(* ===== verification/SessionLoopProofs.v ===== *)
(** * Runs of a session ([SessionLoop.v])

    A session that is set up is well formed and stays so, whatever packets arrive,
    whatever the application does and whichever events its loop chooses, and its
    timer never blocks the loop. *)

From S2P Require Import CryptoSetup.
From S2P Require Import Prelude ByteOrder Protocol WireHeader WireFrames WireStream WireAck.
From S2P Require Import PacketUnpacker MinMax AckReceived ConnParams FlowControl StreamSorter Stream StreamsMap.
From S2P Require Import StreamsMapProofs StreamFramer RTTStats SentPackets SentPacketsProofs Cubic Path PacketPacker PackerProofs Session.
From S2P Require Import Scheduler HandshakeMessage SessionStreams SessionProofs SessionLoop.

Module SessionLoopProofs.
Import Session SessionProofs SessionLoop.

(** ** The streams *)

Lemma copyFrame_id frame room now st : (Stream.copyFrame frame room now st).1.1.1.(Stream.streamID) = st.1.1.(Stream.streamID).
Proof. destruct st as [[s f] evs]. unfold Stream.copyFrame. repeat case_match; done. Qed.

Lemma readFrame_id frame room now acc next st :
  (forall acc st, (next acc st).1.1.1.(Stream.streamID) = st.1.1.(Stream.streamID)) ->
  (Stream.readFrame frame room now acc next st).1.1.1.(Stream.streamID) = st.1.1.(Stream.streamID).
Proof.
  intros Hn. unfold Stream.readFrame. pose proof (copyFrame_id frame room now st) as Hc.
  destruct (Stream.copyFrame frame room now st) as [[[s f] evs] [[data []]|[bug|]]]; try done.
  - destruct (StreamFrameSorter.Pop _ _) as [[q ?]| |]; try done. case_match; [done|]. by rewrite Hn.
  - by rewrite Hn.
Qed.

Lemma readLoop_id len now fuel : forall acc st,
  (Stream.readLoop fuel len now acc st).1.1.1.(Stream.streamID) = st.1.1.(Stream.streamID).
Proof.
  induction fuel as [|fuel IH]; intros acc [[s f] evs]; cbn [Stream.readLoop]; [done|].
  case_match; [done|]. destruct (StreamFrameSorter.Head _ _) as [[q head]| |]; [|done..]. cbv zeta.
  destruct head as [frame|], acc; try done; repeat case_match; simplify_eq; try done; by rewrite readFrame_id.
Qed.

Lemma perform_id c now str f : (perform c now str f).1.1.(Stream.streamID) = str.(Stream.streamID).
Proof.
  destruct c as [p|len| |e|d]; cbn [perform].
  - unfold Stream.Write. repeat case_match; by simplify_eq.
  - unfold Stream.Read. repeat case_match; [done..|]. by rewrite readLoop_id.
  - done.
  - unfold Stream.Reset, Stream.sendReset. repeat case_match; by simplify_eq.
  - unfold Stream.SetDeadline, Stream.SetWriteDeadline, Stream.SetReadDeadline. repeat case_match; done.
Qed.

(** ** The timer *)

(** A timer whose value was taken is marked as read. *)
Definition timer_ok (tm : Timer.t) : Prop :=
  match tm.(Timer.timer) with Timer.Idle => tm.(Timer.read) = true | _ => tm.(Timer.read) = false end.

Lemma tick_ok tm now : timer_ok tm -> timer_ok (Timer.tick tm now).
Proof. unfold timer_ok, Timer.tick. intros H. repeat case_match; simplify_eq; try done; cbn in *; congruence. Qed.

Lemma tick_running tm now d : (Timer.tick tm now).(Timer.timer) = Timer.Running d -> now < d.
Proof.
  unfold Timer.tick. destruct (Timer.timer tm) as [at_| |] eqn:E; [|congruence..].
  destruct (Z.leb_spec at_ now); cbn; [done|]. rewrite E. by intros [= <-].
Qed.

Lemma reset_ok tm d : timer_ok tm -> exists tm', Timer.Reset tm d = Some tm' /\ timer_ok tm'.
Proof.
  unfold timer_ok, Timer.Reset. intros H. case_bool_decide; [eauto|].
  destruct tm.(Timer.timer); [by eexists..|]. rewrite H. by eexists.
Qed.

(** ** The timer of a path *)

Section PathTimer.
Context {S : Type} `{cong : SendAlgorithm S}.
Import PathRun.

Lemma maybeResetTimer_bounds (p : Path.t S) idle now :
  now + minPathTimer <= Path.maybeResetTimer p idle now <= now + maxPathTimer.
Proof. unfold Path.maybeResetTimer, MinTime, MaxTime, minPathTimer, maxPathTimer, Millisecond, Second. repeat case_match; lia. Qed.

(** An ideal alarm clock.  Every round sets it for the deadline of the path as it is
    then; [lastReset] is the path, its idle timeout and the time of the last round. *)
Record watch : Type := mkWatch { lastReset : Path.t S * Z * Z; watchPhase : phase }.

Definition due (w : watch) : Z := let '(p, idle, now) := w.(lastReset) in Path.maybeResetTimer p idle now.

Definition watch_step (w : watch) (e : Path.t S * Z * event * Z) : watch :=
  let '(p, idle, ev, now) := e in
  match w.(watchPhase), ev with
  | Waits, TimerFired => if due w <=? now then mkWatch w.(lastReset) Relays else w
  | Waits, SentPacket | Relays, Relayed | Relays, SentPacket => mkWatch (p, idle, now) Waits
  | Waits, CloseRequested | Relays, CloseRequested => mkWatch w.(lastReset) Closed
  | _, _ => w
  end.

(** The timer of the goroutine agrees with the alarm clock at the time [time]. *)
Definition path_timer_ok (w : watch) (time : Z) (r : PathRun.t) : Prop :=
  timer_ok r.(timer) /\ r.(at_) = w.(watchPhase) /\ w.(lastReset).2 <= time /\
  match r.(at_) with
  | Waits => r.(timer).(Timer.deadline) = Some (due w)
      /\ (r.(timer).(Timer.timer) = Timer.Running (due w) \/ r.(timer).(Timer.timer) = Timer.Fired /\ due w <= time)
  | Relays => r.(timer).(Timer.timer) = Timer.Idle /\ exists d, r.(timer).(Timer.deadline) = Some d /\ d <= time
  | Closed => True
  end.

Lemma path_timer_tick w time now r : time <= now -> path_timer_ok w time r ->
  path_timer_ok w now (mk (Timer.tick r.(timer) now) r.(at_)).
Proof.
  intros Hle (Ht & Hph & Hl & H). split; [by apply tick_ok|]. split; [done|]. split; [lia|]. cbn [timer at_].
  unfold Timer.tick. destruct r.(at_); [| |done].
  - destruct H as (E & H). destruct H as [H|[H ?]]; rewrite H; [|split; [done|right; split; [done|lia]]].
    destruct (Z.leb_spec (due w) now); (split; [done|]); [by right|by left].
  - destruct H as (E & d & Ed & Hd). rewrite E. split; [done|]. exists d. split; [done|lia].
Qed.

(** A deadline that is ahead starts the timer, unless it runs for it already. *)
Lemma path_timer_again w r p idle now :
  path_timer_ok w now r -> r.(at_) <> Closed ->
  exists r', again (Path.maybeResetTimer p idle now) r = Some r' /\ path_timer_ok (mkWatch (p, idle, now) Waits) now r'.
Proof.
  intros (Ht & _ & _ & H) Hc. pose proof (maybeResetTimer_bounds p idle now) as Hb.
  set (d := Path.maybeResetTimer p idle now) in *. destruct (reset_ok r.(timer) d Ht) as (tm & E & Htm).
  unfold again. rewrite E. eexists. split; [done|]. split; [done|]. split; [done|]. split; [cbn; lia|]. cbn [at_ timer].
  change (due _) with d. unfold Timer.Reset in E. case_bool_decide as Ed.
  - injection E as <-. split; [done|]. unfold minPathTimer, Millisecond in Hb.
    destruct r.(at_); [destruct H as (E' & [H|[_ H]])|destruct H as (_ & d' & E' & H)|done]; rewrite Ed in E'; simplify_eq; try lia.
    left. congruence.
  - repeat case_match; simplify_eq; cbn; auto.
Qed.

Lemma path_timer_step w p idle ev now r time :
  path_timer_ok w time r -> time <= now ->
  exists r', step (Path.maybeResetTimer p idle now) ev now r = Some r' /\ path_timer_ok (watch_step w (p, idle, ev, now)) now r'.
Proof.
  intros H Hle. apply (path_timer_tick _ _ now) in H; [|done]. unfold step.
  set (r1 := mk (Timer.tick r.(timer) now) r.(at_)) in *.
  pose proof (path_timer_again w r1 p idle now H) as Hag.
  pose proof H as (Ht & Hph & Hl & Hp). unfold watch_step. rewrite <-Hph.
  destruct r1.(at_) eqn:E, ev; try (apply Hag; discriminate); try (eexists; split; [done|]; by rewrite ?E);
    try (eexists; split; [done|]; split_and!; done).
  destruct Hp as (Ed & [Hd|[Hd Hle']]); rewrite Hd.
  - apply tick_running in Hd. replace (due w <=? now) with false by lia. by eexists.
  - rewrite (proj2 (Z.leb_le _ _) Hle'). eexists. split; [done|]. split_and!; [done..|]. cbn. split; [done|]. eauto.
Qed.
= = = =
Work to be completed. Only lines holding the word "streamID" are wanted; copy each one from the listing.

Response to the task.
Lemma copyFrame_id frame room now st : (Stream.copyFrame frame room now st).1.1.1.(Stream.streamID) = st.1.1.(Stream.streamID).
  (forall acc st, (next acc st).1.1.1.(Stream.streamID) = st.1.1.(Stream.streamID)) ->
  (Stream.readFrame frame room now acc next st).1.1.1.(Stream.streamID) = st.1.1.(Stream.streamID).
  (Stream.readLoop fuel len now acc st).1.1.1.(Stream.streamID) = st.1.1.(Stream.streamID).
Lemma perform_id c now str f : (perform c now str f).1.1.(Stream.streamID) = str.(Stream.streamID).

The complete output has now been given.